Stored data entries:

==============================

(* ===== verification/TrainerTheorems.v ===== *)
(** * Theorems about the PPO trainer

    [Trainer.v] driven through its calls: the colocated actor only works while it is
    awake, the model is pushed exactly once per training step and by its last
    dispatch, the loop ends after the configured number of steps and takes the
    buffers in order, and a checkpoint is resumed at the step it was saved at.

    A triple [spec P m Q X] says what holds after [m] returns ([Q]) and after it
    raises ([X]). *)

From Stdlib Require Import Ascii.
From S2P Require Import Prelude.
From S2P Require Import PyFloat.
From S2P Require Import PyData.
From S2P Require Import BatchSchedule.
From S2P Require Import EnvShell.
From S2P Require Import WorkerNames.
From S2P Require Import TrainerBatch.
From S2P Require Import Trainer.

#[local] Open Scope string_scope.
#[local] Open Scope list_scope.
#[local] Open Scope Z_scope.

(** ** Triples *)

Definition spec {A} (P : Trainer → Prop) (m : Tr A) (Q : A → Trainer → Prop) (X : Trainer → Prop) : Prop :=
  ∀ t, P t → match m t with Ret a t' => Q a t' | Raise _ t' => X t' end.

Section spec.
Context (X : Trainer → Prop).

Lemma spec_bind {A B} P (m : Tr A) (k : A → Tr B) R Q : spec P m R X → (∀ a, spec (R a) (k a) Q X) → spec P (m ≫= k) Q X.
Proof. intros Hm Hk t Ht. specialize (Hm t Ht). unfold mbind, M_bind. destruct (m t); [by apply Hk|done]. Qed.

Lemma spec_conseq {A} (P P' : Trainer → Prop) (m : Tr A) (Q Q' : A → Trainer → Prop) :
  spec P' m Q' X → (∀ t, P t → P' t) → (∀ a t, Q' a t → Q a t) → spec P m Q X.
Proof. intros Hm HP HQ t Ht. specialize (Hm t (HP t Ht)). destruct (m t); auto. Qed.

Lemma spec_frame {A} P (m : Tr A) Q (φ : Prop) : spec P m Q X → spec (λ t, P t ∧ φ) m (λ a t, Q a t ∧ φ) X.
Proof. intros Hm t [Ht Hφ]. specialize (Hm t Ht). by destruct (m t). Qed.

(** The state read by [gets] can be fixed. *)
Lemma spec_gets {A B} P (f : Trainer → A) (k : A → Tr B) Q : (∀ a, spec (λ t, P t ∧ f t = a) (k a) Q X) → spec P (gets f ≫= k) Q X.
Proof. intros Hk t Ht. rewrite run_gets. by apply Hk. Qed.

Lemma spec_of_res {A B} P (r : Res A) (k : A → Tr B) Q :
  (∀ t, P t → X t) → (∀ a, r = inr a → spec P (k a) Q X) → spec P (of_res r ≫= k) Q X.
Proof. intros HX Hk t Ht. destruct r as [e|a]; [by apply HX|]. by apply Hk. Qed.

Lemma spec_of_option {A B} P e (r : option A) (k : A → Tr B) Q :
  (∀ t, P t → X t) → (∀ a, r = Some a → spec P (k a) Q X) → spec P (of_option e r ≫= k) Q X.
Proof. intros HX Hk t Ht. destruct r as [a|]; [by apply Hk|by apply HX]. Qed.
End spec.

(** ** Operations that keep an invariant *)

Section keep.
Context {E : TrainerEnv} (I X : Trainer → Prop) (ok : call → Prop).
Context (HX : ∀ t, I t → X t).
Context (Hcall : ∀ t c, ok c → I t → I (with_calls (calls t ++ [c]) t)).

Abbreviation keep m := (spec I m (λ _, I) X).

Lemma keep_ret {A} (a : A) : keep (mret a).
Proof. by intros t Ht. Qed.
Lemma keep_raise {A} e : keep (raise e : Tr A).
Proof. intros t Ht. by apply HX. Qed.
Lemma keep_call c : ok c → keep (do_call c).
Proof. intros Hc t Ht. unfold do_call. destruct (fails _ _); [apply HX|]; by apply Hcall. Qed.
Lemma keep_bind {A B} (m : Tr A) (k : A → Tr B) : keep m → (∀ a, keep (k a)) → keep (m ≫= k).
Proof. intros Hm Hk. by eapply spec_bind. Qed.
Lemma keep_gets {A B} (f : Trainer → A) (k : A → Tr B) : (∀ a, keep (k a)) → keep (gets f ≫= k).
Proof. intros Hk t Ht. rewrite run_gets. by apply Hk. Qed.
Lemma keep_of_res {A} (r : Res A) : keep (of_res r).
Proof. intros t Ht. destruct r; [by apply HX|done]. Qed.
Lemma keep_of_option {A} e (r : option A) : keep (of_option e r).
Proof. intros t Ht. destruct r; [done|by apply HX]. Qed.
Lemma keep_for_each {A} (l : list A) body : (∀ x, keep (body x)) → keep (for_each l body).
Proof. intros Hb. induction l as [|x l IH]; [apply keep_ret|]. apply keep_bind; [apply Hb|intros []; apply IH]. Qed.
Lemma keep_try {A} (m : Tr A) f : spec I m (λ _, I) I → keep f → keep (try_finally m f).
Proof.
  intros Hm Hf t Ht. specialize (Hm t Ht). unfold try_finally. destruct (m t) as [a t'|e t']; specialize (Hf t' Hm); destruct (f t'); auto.
Qed.
End keep.

(** Structural proof that an operation keeps an invariant: the goals left are the
    calls and modifications. *)
Ltac keep_step :=
  lazymatch goal with
  | |- spec _ (mret _) _ _ => apply keep_ret
  | |- spec _ (raise _) _ _ => apply keep_raise
  | |- spec _ (gets _ ≫= _) _ _ => apply keep_gets; intros ?
  | |- spec _ (_ ≫= _) _ _ => apply keep_bind; [|intros ?]
  | |- spec _ (of_res _) _ _ => apply keep_of_res
  | |- spec _ (of_option _ _) _ _ => apply keep_of_option
  | |- spec _ (for_each _ _) _ _ => apply keep_for_each; intros ?
  | |- spec _ (if ?b then _ else _) _ _ => destruct b
  | |- spec _ (match ?x with _ => _ end) _ _ => destruct x
  | |- spec _ (let _ := _ in _) _ _ => cbv zeta
  end.
Ltac keep := repeat keep_step.

(** ** The colocated actor only works while it is awake *)

Inductive effect := Neutral | Work | FallAsleep | WakeUp.

(** What a call does to the actor's workers, or needs of them. *)
Definition effect_of (c : call) : effect :=
  match c with
  | ActorSleep => FallAsleep
  | ActorWakeUp => WakeUp
  | ActorSendInfo | ActorPull | ActorPush | ActorLoad _ | ActorSave _ _ | ActorFinalize _ | OldLogProb _ | ActorRefLogProb _ | UpdateActor _ => Work
  | _ => Neutral
  end.

(** Whether the actor is awake after a log, and whether all its work was done awake. *)
Definition scan (s : bool * bool) (c : call) : bool * bool :=
  match effect_of c with
  | Neutral => s
  | Work => (s.1, s.2 && s.1)
  | FallAsleep => (false, s.2)
  | WakeUp => (true, s.2)
  end.

Definition status (awake : bool) (log : list call) : bool * bool := foldl scan (awake, true) log.

Section awake.
Context {E : TrainerEnv} (initially : bool).

Definition worked_awake (t : Trainer) : Prop := (status initially (calls t)).2 = true.
Definition at_mode (awake mode : bool) (t : Trainer) : Prop := status initially (calls t) = (awake, true) ∧ is_rollout_mode_in_actor t = mode.

(** Between operations the actor sleeps exactly in rollout mode, which is a
    colocated trainer's. *)
Definition settled (mode : bool) (t : Trainer) : Prop := at_mode (negb mode) mode t ∧ (colocate cfg = false → mode = false).
Definition consistent (t : Trainer) : Prop := ∃ mode, settled mode t.

Lemma at_mode_worked a m t : at_mode a m t → worked_awake t.
Proof. intros [H _]. unfold worked_awake. by rewrite H. Qed.

Lemma status_call log c : status initially (log ++ [c]) = scan (status initially log) c.
Proof. unfold status. by rewrite foldl_app. Qed.

Lemma call_neutral t a m c : effect_of c = Neutral → at_mode a m t → at_mode a m (with_calls (calls t ++ [c]) t).
Proof. intros Hc [H1 H2]. split; [|done]. cbn [calls with_calls]. rewrite status_call, H1. unfold scan. by rewrite Hc. Qed.

Lemma call_awake t m c : effect_of c = Neutral ∨ effect_of c = Work → at_mode true m t → at_mode true m (with_calls (calls t ++ [c]) t).
Proof. intros [Hc|Hc] [H1 H2]; (split; [|done]); cbn [calls with_calls]; rewrite status_call, H1; unfold scan; by rewrite Hc. Qed.

Lemma call_switch c (a a' m : bool) : effect_of c = (if a' then WakeUp else FallAsleep) → spec (at_mode a m) (do_call c) (λ _, at_mode a' m) worked_awake.
Proof.
  intros Hc t [H1 H2]. unfold do_call. assert (at_mode a' m (with_calls (calls t ++ [c]) t)) as H.
  { split; [|done]. cbn [calls with_calls]. rewrite status_call, H1. unfold scan. rewrite Hc. by destruct a'. }
  destruct (fails _ _); [by eapply at_mode_worked|done].
Qed.

(** Neutral operations. *)
Lemma neutral_call a m c : effect_of c = Neutral → spec (at_mode a m) (do_call c) (λ _, at_mode a m) worked_awake.
Proof. intros Hc. apply (keep_call _ _ (λ c, effect_of c = Neutral)); [intros t; apply at_mode_worked|intros; by apply call_neutral|done]. Qed.

Lemma awake_call m c : effect_of c = Neutral ∨ effect_of c = Work → spec (at_mode true m) (do_call c) (λ _, at_mode true m) worked_awake.
Proof.
  intros Hc. apply (keep_call _ _ (λ c, effect_of c = Neutral ∨ effect_of c = Work)); [intros t; apply at_mode_worked|intros; by apply call_awake|done].
Qed.

Lemma modify_at a m f : (∀ t, calls (f t) = calls t ∧ is_rollout_mode_in_actor (f t) = is_rollout_mode_in_actor t) →
  spec (at_mode a m) (modify f) (λ _, at_mode a m) worked_awake.
Proof. intros Hf t [H1 H2]. cbn. destruct (Hf t) as [E1 E2]. split; congruence. Qed.
End awake.

Ltac at_step := first [apply awake_call; (left; reflexivity) || (right; reflexivity) | apply neutral_call; reflexivity | apply modify_at; by intros |
  keep_step | (intros ?; apply at_mode_worked)].
Ltac at_keep := repeat at_step.

Section awake_operations.
Context {E : TrainerEnv} (initially : bool).
Abbreviation at_ := (at_mode initially).
Abbreviation triple P m Q := (spec P m Q (worked_awake initially)).

Lemma gateway_at a m action ids : triple (at_ a m) (gateway_control action ids) (λ _, at_ a m).
Proof. unfold gateway_control. at_keep. Qed.

Lemma broadcast_at a m names : triple (at_ a m) (broadcast_updated_client_infos names) (λ _, at_ a m).
Proof. unfold broadcast_updated_client_infos. at_keep. Qed.

Lemma consistent_worked t : consistent initially t → worked_awake initially t.
Proof. intros (m & H & _). by eapply at_mode_worked. Qed.

Lemma set_mode a m : triple (at_ a m) (modify (with_rollout_mode (negb a))) (λ _, at_ a (negb a)).
Proof. intros t [H1 H2]. by split. Qed.

Ltac neutral := repeat first [apply gateway_at|apply broadcast_at|at_step].

Lemma consistent_mode mode t : consistent initially t → is_rollout_mode_in_actor t = mode → at_ (negb mode) mode t.
Proof. intros (m & H & _) E1. destruct H as [H1 H2]. assert (m = mode) as -> by congruence. by split. Qed.

(** An operation followed by others, from one mode to another. *)
Lemma seq_at {A B} a m a' m' (o : Tr A) (k : A → Tr B) Q :
  triple (at_ a m) o (λ _, at_ a' m') → (∀ x, triple (at_ a' m') (k x) Q) → triple (at_ a m) (o ≫= k) Q.
Proof. intros Ho Hk. by eapply spec_bind. Qed.

Lemma seq_gets {A B} a m (f : Trainer → A) (k : A → Tr B) Q : (∀ x, triple (at_ a m) (k x) Q) → triple (at_ a m) (gets f ≫= k) Q.
Proof. intros Hk t Ht. rewrite run_gets. by apply Hk. Qed.

Ltac go := first [apply seq_gets; intros ?|eapply seq_at; [neutral; done|intros ?]].

Lemma to_rollout : triple (consistent initially) switch_to_rollout_mode (λ _, consistent initially).
Proof.
  apply spec_gets. intros mode. destruct (negb (colocate cfg) || mode) eqn:Eb; [by intros t [? _]|].
  apply orb_false_iff in Eb as [Ec ->]. apply negb_false_iff in Ec.
  eapply (spec_conseq _ _ (at_ true false) _ _ (λ _, at_ false true)); [|intros t [H1 H2]; by apply (consistent_mode false)|intros _ t Ht; exists true; split; [done|by rewrite Ec]].
  eapply seq_at; [by apply (call_switch initially _ true false false)|intros _]. cbv zeta. repeat go. apply (set_mode false).
Qed.
(** ** A small run *)

Definition demo_config : TrainerConfig := {|
  colocate := true; nixl_mode := true; val_before_train := true; val_only := false; use_critic := true;
  use_reference_policy := false; ref_in_actor := false; bypass_mode := false; actor_async_calls := true; balance_batch := false; launch_reward_fn_async := false; critic_warmup := 0; save_freq := 2; test_freq := 1;
  rollout_data_dir := false; async_save := false; default_local_dir := "/ckpt"; has_hdfs_dir := false;
  resume_mode := "auto"; resume_from_path := None; batch_agg_mode := TRAJECTORY_AGG_MODE;
  actor_update := mkUpdate 1 1 false 0; critic_update := mkUpdate 1 1 false 0; rollout_n := 1; train_n := 1; alg_rollout_n := 1;
  total_training_steps := 2; validate_tp := [1; 1]%nat; rollout_tp := [1]%nat; actor_world_size := 2; ps_world_size := 1;
  validate_dp_size := 1; val_batch_num := 1; actor_dp := 1; critic_dp := 1; has_elastic_executor := false; has_env_workers := false |}.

==============================

### YOUR OBJECTIVE
Please reproduce exactly the lines from the first one of the records above through the line containing "buffers in order, and", both included, and nothing else.

### YOUR SOLUTION
(* ===== verification/TrainerTheorems.v ===== *)
(** * Theorems about the PPO trainer

    [Trainer.v] driven through its calls: the colocated actor only works while it is
    awake, the model is pushed exactly once per training step and by its last
    dispatch, the loop ends after the configured number of steps and takes the
    buffers in order, and a checkpoint is resumed at the step it was saved at.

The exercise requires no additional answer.